• [SUPPLIED RECORDS]:
Lemma prev_work_insert h new e b :
  h !! new = None -> prev_ok h b -> prev_work (<[new := e]> h) b = prev_work h b.
Proof.
  intros Hn Hp. unfold prev_ok, prev_work in *. destruct (pprev b) as [q|]; [|done]. destruct Hp as (bq&Hq&_).
  by rewrite lookup_insert_ne by congruence.
Qed.

(** The other parts of the invariant. *)
Lemma state_insert st new e best hash dirty :
  state_ok st -> st_heap st !! new = None -> mapBlockIndex st !! hash = None ->
  let h := <[new := e]> (st_heap st) in
  index_ok h -> work_ok h e -> phashBlock e = Some hash ->
  match pindexBestHeader st with
  | None => best = new
  | Some t => exists bt, h !! t = Some bt /\ best = if op_lt (nChainWork bt) (nChainWork e) then new else t
  end ->
  state_ok (mkIndexState h (<[hash := new]> (mapBlockIndex st)) (Some best) dirty).
Proof.
  intros [Hi Hw Hs Hm Hb] Hn Hh h Hok Hwe He Hbest. split; cbn [st_heap mapBlockIndex pindexBestHeader].
  - done.
  - apply map_Forall_insert; [done|]. split; [done|]. intros p b Hp. destruct (Hw p b Hp) as (H1&H2&H3&H4).
    do 3 (split; [done|]). unfold h. rewrite prev_work_insert; [done|done|]. apply (Hi p b Hp).
  - apply map_Forall_insert; [done|]. split; [by rewrite He|done].
  - intros hash' p. unfold h. destruct (decide (hash' = hash)) as [->|Hne].
    + rewrite lookup_insert_eq. split.
      * intros [= <-]. exists e. by rewrite lookup_insert_eq.
      * intros (b&Hp&Hph). destruct (decide (p = new)) as [->|Hne']; [done|].
        rewrite lookup_insert_ne in Hp by done.
        assert (mapBlockIndex st !! hash = Some p) by (apply Hm; by exists b). congruence.
    + rewrite lookup_insert_ne by done. rewrite Hm. split; intros (b&Hp&Hph); exists b; split; try done.
      * by rewrite lookup_insert_ne by congruence.
      * destruct (decide (p = new)) as [->|Hne']; [|by rewrite lookup_insert_ne in Hp].
        rewrite lookup_insert_eq in Hp. congruence.
  - unfold best_ok in *. destruct (pindexBestHeader st) as [t|].
    + destruct Hbest as (bt&Ht&->), Hb as (bt'&Ht'&Hmax). assert (t <> new) as Hne by congruence.
      unfold h in Ht. rewrite lookup_insert_ne in Ht by done. rewrite Ht in Ht'. injection Ht' as <-.
      destruct (op_cmp_spec (nChainWork bt) (nChainWork e)) as (_&->&_); [apply (Hw t bt Ht)|apply Hwe|].
      unfold h. destruct (Z.ltb_spec (val (nChainWork bt)) (val (nChainWork e))).
      * exists e. rewrite lookup_insert_eq. split; [done|]. apply map_Forall_insert; [done|]. split; [lia|].
        intros p b Hp. specialize (Hmax p b Hp). cbn in Hmax. lia.
      * exists bt. rewrite lookup_insert_ne by done. split; [done|]. by apply map_Forall_insert.
    + subst best. exists e. unfold h. rewrite lookup_insert_eq. split; [done|]. rewrite Hb.
      intros p b. rewrite insert_empty, lookup_singleton_Some. by intros [-> ->].
Qed.

(** What the caller of [AddToBlockIndex] provides: a fresh address, a header whose words
    have their width and that is not its own parent, and a parent below the last height
    an [int] can count. *)
Record add_pre (GetHash : CBlockHeader -> uint256) (st : index_state) (block : CBlockHeader) (new : ptr) : Prop := {
  pre_fresh : st_heap st !! new = None;
  pre_bits : word 32 (hdr_nBits block);
  pre_time : word 32 (hdr_nTime block);
  pre_parent : hdr_hashPrevBlock block <> GetHash block;
  pre_height : forall q bq, mapBlockIndex st !! hdr_hashPrevBlock block = Some q -> st_heap st !! q = Some bq ->
                 nHeight bq + 1 < 2 ^ 31 }.
(* ===== verification/Chain.v ===== *)
(** * The active chain: [CChain] of [src/src/chain.h] and [src/src/chain.cpp]

    The vector of block pointers indexed by height, with [SetTip], [FindFork] and
    [GetLocator], and the median time of [CBlockIndex].  The refinement is against the
    list of the ancestors of the tip. *)

From S2P Require Import Prelude SphTypes ArithUint256 BlockIndex.
From stdpp Require Import sorting.

#[local] Open Scope Z_scope.
#[local] Open Scope c_scope.

(** [std::vector<CBlockIndex*> vChain] *)
Abbreviation CChain := (list (option ptr)).

(** [vChain[i]] within the vector's size. *)
Definition Genesis (vChain : CChain) : option ptr := if (0 <? length vChain)%nat then vChain !!! 0%nat else None.
Definition Tip (vChain : CChain) : option ptr :=
  if (0 <? length vChain)%nat then vChain !!! (length vChain - 1)%nat else None.

(** [operator[]] *)
Definition at_height (vChain : CChain) (nHeight : Z) : option ptr :=
  if (nHeight <? 0) || (nHeight >=? Z.of_nat (length vChain)) then None else vChain !!! Z.to_nat nHeight.

(** [operator==]; [None] when an empty vector is indexed. *)
Definition chain_eq (a b : CChain) : option bool :=
  if (length a =? length b)%nat then
    x ← a !! (length a - 1)%nat; y ← b !! (length b - 1)%nat; Some (bool_decide (x = y))
  else Some false.

(** The outer option is a dangling pointer. *)
Definition Contains (h : heap) (vChain : CChain) (pindex : option ptr) : option bool :=
  match pindex with
  | None => Some false
  | Some p => b ← h !! p; Some (bool_decide (at_height vChain (nHeight b) = Some p))
  end.

Definition Next (h : heap) (vChain : CChain) (pindex : option ptr) : option (option ptr) :=
  c ← Contains h vChain pindex;
  if c : bool then p ← pindex; b ← h !! p; height ← int (nHeight b + 1); Some (at_height vChain height)
  else Some None.

Definition Height (vChain : CChain) : Z := Z.of_nat (length vChain) - 1.

(** [while (pindex && vChain[pindex->nHeight] != pindex)]; [None] when the index is outside
    the vector.  Heights go down, so the height plus two is enough fuel. *)
Fixpoint SetTip_loop (fuel : nat) (h : heap) (vChain : CChain) (pindex : option ptr) : option CChain :=
  match pindex with
  | None => Some vChain
  | Some p =>
    match fuel with
    | O => None
    | S fuel =>
      b ← h !! p;
      if 0 <=? nHeight b then
        e ← vChain !! Z.to_nat (nHeight b);
        if bool_decide (e = Some p) then Some vChain
        else SetTip_loop fuel h (<[Z.to_nat (nHeight b) := Some p]> vChain) (pprev b)
      else None
    end
  end.

Definition SetTip (h : heap) (vChain : CChain) (pindex : option ptr) : option CChain :=
  match pindex with
  | None => Some []
  | Some p =>
    b ← h !! p;
    size ← int (nHeight b + 1);
    SetTip_loop (Z.to_nat (nHeight b) + 2) h (resize (Z.to_nat size) None vChain) (Some p)
  end.

(** [while (pindex && !Contains(pindex)) pindex = pindex->pprev] *)
Fixpoint FindFork_loop (fuel : nat) (h : heap) (vChain : CChain) (pindex : option ptr) : option (option ptr) :=
  match pindex with
  | None => Some None
  | Some p =>
    c ← Contains h vChain (Some p);
    if c : bool then Some (Some p)
    else
      match fuel with
      | O => None
      | S fuel => b ← h !! p; FindFork_loop fuel h vChain (pprev b)
      end
  end.

Definition FindFork (h : heap) (vChain : CChain) (pindex : option ptr) : option (option ptr) :=
  match pindex with
  | None => Some None
  | Some p =>
    b ← h !! p;
    pindex ← if nHeight b >? Height vChain then GetAncestor h p (Height vChain) else Some (Some p);
    FindFork_loop (Z.to_nat (nHeight b) + 1) h vChain pindex
  end.

(** [GetLocator]: the hashes pushed so far are [vHave]. *)
Fixpoint GetLocator_loop (fuel : nat) (h : heap) (vChain : CChain) (pindex : option ptr) (nStep : Z)
    (vHave : list uint256) : option (list uint256) :=
  match pindex with
  | None => Some vHave
  | Some p =>
    match fuel with
    | O => None
    | S fuel =>
      b ← h !! p;
      hash ← phashBlock b;
      let vHave := vHave ++ [hash] in
      if nHeight b =? 0 then Some vHave
      else
        let height := Z.max (nHeight b - nStep) 0 in
        c ← Contains h vChain (Some p);
        pindex ← if c : bool then Some (at_height vChain height) else GetAncestor h p height;
        nStep ← if (10 <? length vHave)%nat then int (nStep * 2) else Some nStep;
        GetLocator_loop fuel h vChain pindex nStep vHave
    end
  end.

Definition GetLocator (h : heap) (vChain : CChain) (pindex : option ptr) : option (list uint256) :=
  let pindex := match pindex with None => Tip vChain | _ => pindex end in
  match pindex with
  | None => Some []
  | Some p => b ← h !! p; GetLocator_loop (Z.to_nat (nHeight b) + 1) h vChain (Some p) 1 []
  end.

(** ** Median time *)

Definition nMedianTimeSpan : nat := 11.

(** The times of up to [n] blocks, the given one first. *)
Fixpoint past_times (h : heap) (n : nat) (pindex : option ptr) : option (list Z) :=
  match n, pindex with
  | S n, Some p => b ← h !! p; ts ← past_times h n (pprev b); Some (GetBlockTime b :: ts)
  | _, _ => Some []
  end.

(** [*(--pbegin)] fills the array from its end, so that it holds the times oldest first. *)
Definition GetMedianTimePast (h : heap) (p : ptr) : option Z :=
  ts ← past_times h nMedianTimeSpan (Some p);
  merge_sort Z.le (rev ts) !! (length ts / 2)%nat.

(** ** The chain of a block *)

(** The ancestors of [p], from height 0 on. *)
Definition chain_of (h : heap) (p : ptr) (n : nat) : CChain := map (fun i => back h (n - i) p) (seq 0 (S n)).

(** The vector is empty or the chain of some block. *)
Definition chain_ok (h : heap) (vChain : CChain) : Prop :=
  vChain = [] \/ exists p b, h !! p = Some b /\ vChain = chain_of h p (Z.to_nat (nHeight b)).

Section chains.
Context (h : heap) (Hok : index_ok h).

(** [p] is an entry of height [n]. *)
Definition at_ (p : ptr) (n : nat) : Prop := exists b, h !! p = Some b /\ nHeight b = Z.of_nat n.
Definition Transform_3 (vW : vars * list Z) : vars :=
  let '(a, b, c, d, e, f, g, h, W) := vW in
  let w0 := W !!! 0%nat in let w1 := W !!! 1%nat in let w2 := W !!! 2%nat in let w3 := W !!! 3%nat in
  let w4 := W !!! 4%nat in let w5 := W !!! 5%nat in let w6 := W !!! 6%nat in let w7 := W !!! 7%nat in
  let w8 := W !!! 8%nat in let w9 := W !!! 9%nat in let w10 := W !!! 10%nat in let w11 := W !!! 11%nat in
  let w12 := W !!! 12%nat in let w13 := W !!! 13%nat in let w14 := W !!! 14%nat in let w15 := W !!! 15%nat in
  let w0 := u32 (w0 + (sigma1 w14 + w9 + sigma0 w1)) in
  let '(d, h) := Round a b c d e f g h 0x19a4c116 w0 in
  let w1 := u32 (w1 + (sigma1 w15 + w10 + sigma0 w2)) in
  let '(c, g) := Round h a b c d e f g 0x1e376c08 w1 in
  let w2 := u32 (w2 + (sigma1 w0 + w11 + sigma0 w3)) in
  let '(b, f) := Round g h a b c d e f 0x2748774c w2 in
  let w3 := u32 (w3 + (sigma1 w1 + w12 + sigma0 w4)) in
  let '(a, e) := Round f g h a b c d e 0x34b0bcb5 w3 in
  let w4 := u32 (w4 + (sigma1 w2 + w13 + sigma0 w5)) in
  let '(h, d) := Round e f g h a b c d 0x391c0cb3 w4 in
  let w5 := u32 (w5 + (sigma1 w3 + w14 + sigma0 w6)) in
  let '(g, c) := Round d e f g h a b c 0x4ed8aa4a w5 in
  let w6 := u32 (w6 + (sigma1 w4 + w15 + sigma0 w7)) in
  let '(f, b) := Round c d e f g h a b 0x5b9cca4f w6 in
  let w7 := u32 (w7 + (sigma1 w5 + w0 + sigma0 w8)) in
  let '(e, a) := Round b c d e f g h a 0x682e6ff3 w7 in
  let w8 := u32 (w8 + (sigma1 w6 + w1 + sigma0 w9)) in
  let '(d, h) := Round a b c d e f g h 0x748f82ee w8 in
  let w9 := u32 (w9 + (sigma1 w7 + w2 + sigma0 w10)) in
  let '(c, g) := Round h a b c d e f g 0x78a5636f w9 in
  let w10 := u32 (w10 + (sigma1 w8 + w3 + sigma0 w11)) in
  let '(b, f) := Round g h a b c d e f 0x84c87814 w10 in
  let w11 := u32 (w11 + (sigma1 w9 + w4 + sigma0 w12)) in
  let '(a, e) := Round f g h a b c d e 0x8cc70208 w11 in
  let w12 := u32 (w12 + (sigma1 w10 + w5 + sigma0 w13)) in
  let '(h, d) := Round e f g h a b c d 0x90befffa w12 in
  let w13 := u32 (w13 + (sigma1 w11 + w6 + sigma0 w14)) in
  let '(g, c) := Round d e f g h a b c 0xa4506ceb w13 in
  let '(f, b) := Round c d e f g h a b 0xbef9a3f7 (u32 (w14 + sigma1 w12 + w7 + sigma0 w15)) in
  let '(e, a) := Round b c d e f g h a 0xc67178f2 (u32 (w15 + sigma1 w13 + w8 + sigma0 w0)) in
  (a, b, c, d, e, f, g, h).

(** [s[0] += a] to [s[7] += h] *)
Definition Transform (s chunk : list Z) : list Z :=
  let '(a, b, c, d, e, f, g, h) :=
    Transform_3 (Transform_2 (Transform_1 (Transform_0 (to_vars s) chunk))) in
  [u32 (s !!! 0%nat + a); u32 (s !!! 1%nat + b); u32 (s !!! 2%nat + c); u32 (s !!! 3%nat + d);
   u32 (s !!! 4%nat + e); u32 (s !!! 5%nat + f); u32 (s !!! 6%nat + g); u32 (s !!! 7%nat + h)].

(** ** The class [CSHA256] *)

(** The buffer of a new object holds whatever was in memory. *)
Definition CSHA256 (mem : list Z) : CHasher := Hasher Initialize mem 0.
Definition CSHA256_Write : CHasher -> list Z -> option CHasher := Write 64 Transform.
Definition CSHA256_Reset (h : CHasher) : CHasher := Hasher Initialize (hbuf h) 0.

Definition CSHA256_Finalize (h : CHasher) : option (CHasher * list Z) :=
  let sizedesc := WriteBE64 (bit_count h) in
  h ← Write_padding 64 Transform 119 h sizedesc;
  let s := hs h in
  Some (h, WriteBE32 (s !!! 0%nat) ++ WriteBE32 (s !!! 1%nat) ++ WriteBE32 (s !!! 2%nat) ++ WriteBE32 (s !!! 3%nat) ++
           WriteBE32 (s !!! 4%nat) ++ WriteBE32 (s !!! 5%nat) ++ WriteBE32 (s !!! 6%nat) ++ WriteBE32 (s !!! 7%nat)).

(** The round constants that the calls above list. *)
Definition K : list Z := Eval vm_compute in fips_constants 32 3 64.
(** [Finalize] on an object that was given the bytes [m]. *)
Lemma CSHA512_Finalize_ok h m :
  hasher_ok 128 Transform Initialize h m -> Forall byte m ->
  8 * Z.of_nat (length m) < 2 ^ 64 ->
  exists h', CSHA512_Finalize h = Some (h', sha512 m) /\ length (hbuf h') = 128%nat.
Proof.
  intros Hok Hm Hlen. unfold CSHA512_Finalize. rewrite (bit_count_ok _ _ _ _ _ Hok Hlen).
  set (x := 8 * Z.of_nat (length m)) in *.
  assert (word 64 x) as Hx by (unfold word; lia).
  rewrite WriteBE64_store by done.
  rewrite memcpy_in_bounds by (rewrite length_rev, length_store_le; simpl; lia).
  cbn [mbind option_bind]. rewrite length_rev, length_store_le.
  change (take 8 (replicate 16 0)) with (replicate 8 0).
  change (drop (8 + 8) (replicate 16 0)) with (@nil Z). rewrite app_nil_r.
  assert (replicate 8 0 ++ rev (store_le 8 x) = rev (store_le 16 x)) as ->.
  { change 16%nat with (8 + 8)%nat. rewrite (store_le_add 8 8 x), rev_app_distr. f_equal.
    rewrite Z.shiftr_div_pow2 by lia. unfold word in Hx. by rewrite Z.div_small by lia. }
  destruct (Write_padding_ok 128 Transform Initialize ltac:(lia) ltac:(by exists (2 ^ 57)) 16 239 h m
    (rev (store_le 16 x))) as (h'&->&Hl&Hs);
    [done|by rewrite length_rev, length_store_le|done|].
  exists h'. cbn [mbind option_bind]. cbv zeta. split; [|done]. repeat f_equal.
  assert (state_ok (hs h') /\
    hs h' = md_hash 128 16 (fun x => rev (store_le 16 x)) sha512_compress Initialize m) as [Hst E].
  { unfold md_hash. cbv zeta. set (p := md_pad _ _ _ m).
    change (hs h' = fold_blocks 128 (fun b s => Transform s b) (length p / 128) p Initialize) in Hs.
    rewrite Hs.
    destruct (fold_blocks_agree 128 (fun b s => Transform s b) (fun b s => sha512_compress s b)
      state_ok (length p / 128) p Initialize) as [-> HP]; try done.
    - intros b s Hb Hl' Hst. by apply Transform_compress_512.
    - rewrite Nat.mul_comm. apply Nat.Div0.mul_div_le.
    - by apply padded_bytes_512.
    - apply Initialize_ok_512. }
  rewrite digest_ok_512 by done. by rewrite E, Initialize_fips_512.
Qed.

(** However the message is split over calls of [Write], and whatever memory the
    object was created in, [Finalize] returns the SHA-512 digest of FIPS 180-4 of the whole
    message, no access leaves the buffers, and after [Reset] the object is a new one. The
    standard, and the 64-bit counter of bytes, limit messages to fewer than 2^64 bits. *)
Theorem sha512_streaming mem chunks :
  length mem = 128%nat -> Forall byte (concat chunks) ->
  8 * Z.of_nat (length (concat chunks)) < 2 ^ 64 ->
  exists h h' mem',
    foldl (fun oh data => h ← oh; CSHA512_Write h data) (Some (CSHA512 mem)) chunks = Some h /\
    CSHA512_Finalize h = Some (h', sha512 (concat chunks)) /\
    CSHA512_Reset h' = CSHA512 mem' /\ length mem' = 128%nat.
Proof.
  intros Hmem Hb Hlen.
  destruct (Writes_ok 128 Transform Initialize ltac:(lia) ltac:(by exists (2 ^ 57)) (CSHA512 mem) [] chunks)
    as (h&Hw&Hok); [by apply hasher_ok_init; [lia|]|].
  destruct (CSHA512_Finalize_ok h (concat chunks) Hok Hb Hlen) as (h'&Hf&Hl).
  exists h, h', (hbuf h'). split_and!; done.
Qed.

(** The message [abc], in two calls. *)
Lemma sha512_streaming_witness :
  exists h h' mem',
    foldl (fun oh data => h ← oh; CSHA512_Write h data) (Some (CSHA512 (replicate 128 0xcc))) [[97]; [98; 99]]
      = Some h /\
    CSHA512_Finalize h = Some (h', sha512 [97; 98; 99]) /\
    CSHA512_Reset h' = CSHA512 mem' /\ length mem' = 128%nat.
Proof.
  apply (sha512_streaming (replicate 128 0xcc) [[97]; [98; 99]]); [done| |done].
  by repeat (apply Forall_cons_2; [done|]).
Defined.

(** The digest of [abc] that the standard lists. *)
Example sha512_abc :
  sha512 [97; 98; 99] =
  [0xdd; 0xaf; 0x35; 0xa1; 0x93; 0x61; 0x7a; 0xba; 0xcc; 0x41; 0x73; 0x49; 0xae; 0x20; 0x41; 0x31;
   0x12; 0xe6; 0xfa; 0x4e; 0x89; 0xa9; 0x7e; 0xa2; 0x0a; 0x9e; 0xee; 0xe6; 0x4b; 0x55; 0xd3; 0x9a;
   0x21; 0x92; 0x99; 0x2a; 0x27; 0x4f; 0xc1; 0xa8; 0x36; 0xba; 0x3c; 0x23; 0xa3; 0xfe; 0xeb; 0xbd;
   0x45; 0x4d; 0x44; 0x23; 0x64; 0x3c; 0xe8; 0x0e; 0x2a; 0x9a; 0xc9; 0x4f; 0xa5; 0x4c; 0xa4; 0x9f].
Proof. vm_compute. reflexivity. Qed.
Lemma skip_levels_ok fuel c j :
  (0 < c)%nat -> Z.of_nat c < 2 ^ 32 -> (32 <= fuel + j)%nat -> Nat.divide (2 ^ j) c ->
  exists j', skip_levels fuel (Z.of_nat c) j = Some j' /\ (j' < 32)%nat /\ Nat.divide (2 ^ j') c /\
    Nat.odd (c / 2 ^ j') = true.
Proof.
  intros Hc Hlt. revert j. induction fuel as [|fuel IH]; intros j Hf Hd.
  all: assert (j < 32)%nat as Hj by
    (pose proof Hd as [d Ed]; destruct (decide (j < 32)%nat) as [|Hge]; [done|];
     assert (2 ^ 32 <= Z.of_nat (2 ^ j)) by (rewrite Nat2Z.inj_pow; apply Z.pow_le_mono_r; lia);
     destruct d; nia).
  { lia. }
  cbn [skip_levels]. rewrite bit_clear_even by done. cbn [mbind option_bind].
  destruct (Nat.even _) eqn:He.
  - apply IH; [lia|]. pose proof Hd as [d Ed]. destruct (even_quotient _ _ _ Ed Hc He) as (i&Ec&_).
    exists (i + 1)%nat. rewrite pow2_S. lia.
  - exists j. split_and!; try done. by rewrite <- Nat.negb_even, He.
Qed.
(** ** Without the rule for block times

    The validation of headers does not enforce the rule.  Two chains of blocks that all
    signal, with periods of one block: when later blocks are dated back, the median time
    falls below the start of the deployment, and a deployment that was active is reported
    as defined. *)

Module BackDated.
Definition block (height time : Z) : CBlockIndex :=
  set_links (CBlockIndex_of_header (mkHeader 1 uint256_null uint256_null time 0x207fffff 0)) None
    (if height =? 0 then None else Some (Z.to_pos height)) height.
Definition times : list Z := [100; 101; 102; 103; 10; 11; 12; 13; 14].
Definition chain : heap :=
  list_to_map (imap (fun i t => (Pos.of_succ_nat i, block (Z.of_nat i) t)) times).
Definition params : DeploymentParams :=
  mkDeploymentParams 1 1 (replicate 6 (mkDeployment 0 50 (2 ^ 40))) (2 ^ 40).
Definition state_after (p : ptr) : option ThresholdState :=
  fst <$> VersionBitsState chain params VersionBitsCache_Clear (Some p) DEPLOYMENT_SEGWIT.
End BackDated.

Lemma active_deployment_lost :
  BackDated.state_after 4%positive = Some THRESHOLD_ACTIVE /\
  BackDated.state_after 9%positive = Some THRESHOLD_DEFINED.
Proof. vm_compute. done. Qed.
(** One byte of the reading loop, on the value modulo [2^w]. *)
Lemma read_step w n d (f : bool) s :
  7 <= w -> 0 <= d < 128 ->
  ReadVarInt_loop w (n mod 2 ^ w) ((d + (if f then 128 else 0)) :: s) =
  if f then ReadVarInt_loop w ((n * 128 + d + 1) mod 2 ^ w) s else inr ((n * 128 + d) mod 2 ^ w, s).
Proof.
  intros Hw Hd. cbn [ReadVarInt_loop]. destruct (flag_spec d f Hd) as [-> ->].
  assert ((((n mod 2 ^ w) << 7) mod 2 ^ w) .| d = (n * 128 + d) mod 2 ^ w) as E.
  { rewrite Z.shiftl_mul_pow2 by lia. change (2 ^ 7) with 128. rewrite Z.mul_mod_idemp_l by lia.
    assert ((n * 128) mod 2 ^ w = (n mod 2 ^ (w - 7)) * 128) as ->.
    { replace (2 ^ w) with (2 ^ (w - 7) * 128) by (change 128 with (2 ^ 7); rewrite <- Z.pow_add_r by lia; f_equal; lia).
      by rewrite Z.mul_mod_distr_r by lia. }
    set (q := n mod 2 ^ (w - 7)). assert (0 <= q < 2 ^ (w - 7)) as Hq by (apply Z.mod_pos_bound; lia).
    assert (q * 128 + d < 2 ^ w) as Hlt.
    { replace (2 ^ w) with (2 ^ (w - 7) * 128) by (change 128 with (2 ^ 7); rewrite <- Z.pow_add_r by lia; f_equal; lia). nia. }
    transitivity (q * 128 + d).
    - change 128 with (2 ^ 7). rewrite <- Z.shiftl_mul_pow2 by lia.
      rewrite <- (Z.add_lor_land (q << 7) d).
      assert ((q << 7) .& d = 0) as ->; [|by rewrite Z.add_0_r].
      apply Z.bits_inj'. intros i Hi. rewrite Z.land_spec, Z.testbit_0_l. destruct (decide (i < 7)).
      + by rewrite Z.shiftl_spec_low.
      + rewrite (word_testbit_high 7 d); [by rewrite andb_false_r|unfold word; lia|lia].
    - apply (Zmod_unique _ _ (n / 2 ^ (w - 7))); [nia|].
      pose proof (Z.div_mod n (2 ^ (w - 7)) ltac:(lia)) as En. fold q in En.
      replace (2 ^ w) with (2 ^ (w - 7) * 128) by (change 128 with (2 ^ 7); rewrite <- Z.pow_add_r by lia; f_equal; lia).
      nia. }
  rewrite E. destruct f; [|done]. f_equal. by rewrite Z.add_mod_idemp_l by lia.
Qed.

(** Reading continuation bytes and whole encodings. *)
Lemma read_cont w m cs s :
  7 <= w -> cont m cs -> ReadVarInt_loop w 0 (cs ++ s) = ReadVarInt_loop w ((m + 1) mod 2 ^ w) s.
Proof.
  intros Hw Hc. revert s. induction Hc as [d Hd|m cs d _ IH Hd]; intros s.
  - exact (read_step w 0 d true s Hw Hd).
  - rewrite <- app_assoc, IH. cbn [app]. exact (read_step w (m + 1) d true s Hw Hd).
Qed.

Lemma read_varint w n bs s :
  7 <= w -> varint n bs -> ReadVarInt w (bs ++ s) = inr (n mod 2 ^ w, s).
Proof.
  intros Hw Hv. unfold ReadVarInt. destruct Hv as [d Hd|m cs d Hc Hd].
  - pose proof (read_step w 0 d false s Hw Hd) as E. rewrite Z.add_0_r in E. exact E.
  - rewrite <- app_assoc, (read_cont w m cs) by done. cbn [app].
    pose proof (read_step w (m + 1) d false s Hw Hd) as E. rewrite Z.add_0_r in E. exact E.
Qed.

• [PROBLEM REQUIREMENTS]: An exact copy is needed of the closing lines of the entries above, counting from the one that contains "apply Z.bits_inj'. intros" and including it and the last.

• [SOLUTION TO THE EXERCISE]:
      apply Z.bits_inj'. intros i Hi. rewrite Z.land_spec, Z.testbit_0_l. destruct (decide (i < 7)).
      + by rewrite Z.shiftl_spec_low.
      + rewrite (word_testbit_high 7 d); [by rewrite andb_false_r|unfold word; lia|lia].
    - apply (Zmod_unique _ _ (n / 2 ^ (w - 7))); [nia|].
      pose proof (Z.div_mod n (2 ^ (w - 7)) ltac:(lia)) as En. fold q in En.
      replace (2 ^ w) with (2 ^ (w - 7) * 128) by (change 128 with (2 ^ 7); rewrite <- Z.pow_add_r by lia; f_equal; lia).
      nia. }
  rewrite E. destruct f; [|done]. f_equal. by rewrite Z.add_mod_idemp_l by lia.
Qed.

(** Reading continuation bytes and whole encodings. *)
Lemma read_cont w m cs s :
  7 <= w -> cont m cs -> ReadVarInt_loop w 0 (cs ++ s) = ReadVarInt_loop w ((m + 1) mod 2 ^ w) s.
Proof.
  intros Hw Hc. revert s. induction Hc as [d Hd|m cs d _ IH Hd]; intros s.
  - exact (read_step w 0 d true s Hw Hd).
  - rewrite <- app_assoc, IH. cbn [app]. exact (read_step w (m + 1) d true s Hw Hd).
Qed.

Lemma read_varint w n bs s :
  7 <= w -> varint n bs -> ReadVarInt w (bs ++ s) = inr (n mod 2 ^ w, s).
Proof.
  intros Hw Hv. unfold ReadVarInt. destruct Hv as [d Hd|m cs d Hc Hd].
  - pose proof (read_step w 0 d false s Hw Hd) as E. rewrite Z.add_0_r in E. exact E.
  - rewrite <- app_assoc, (read_cont w m cs) by done. cbn [app].
    pose proof (read_step w (m + 1) d false s Hw Hd) as E. rewrite Z.add_0_r in E. exact E.
Qed.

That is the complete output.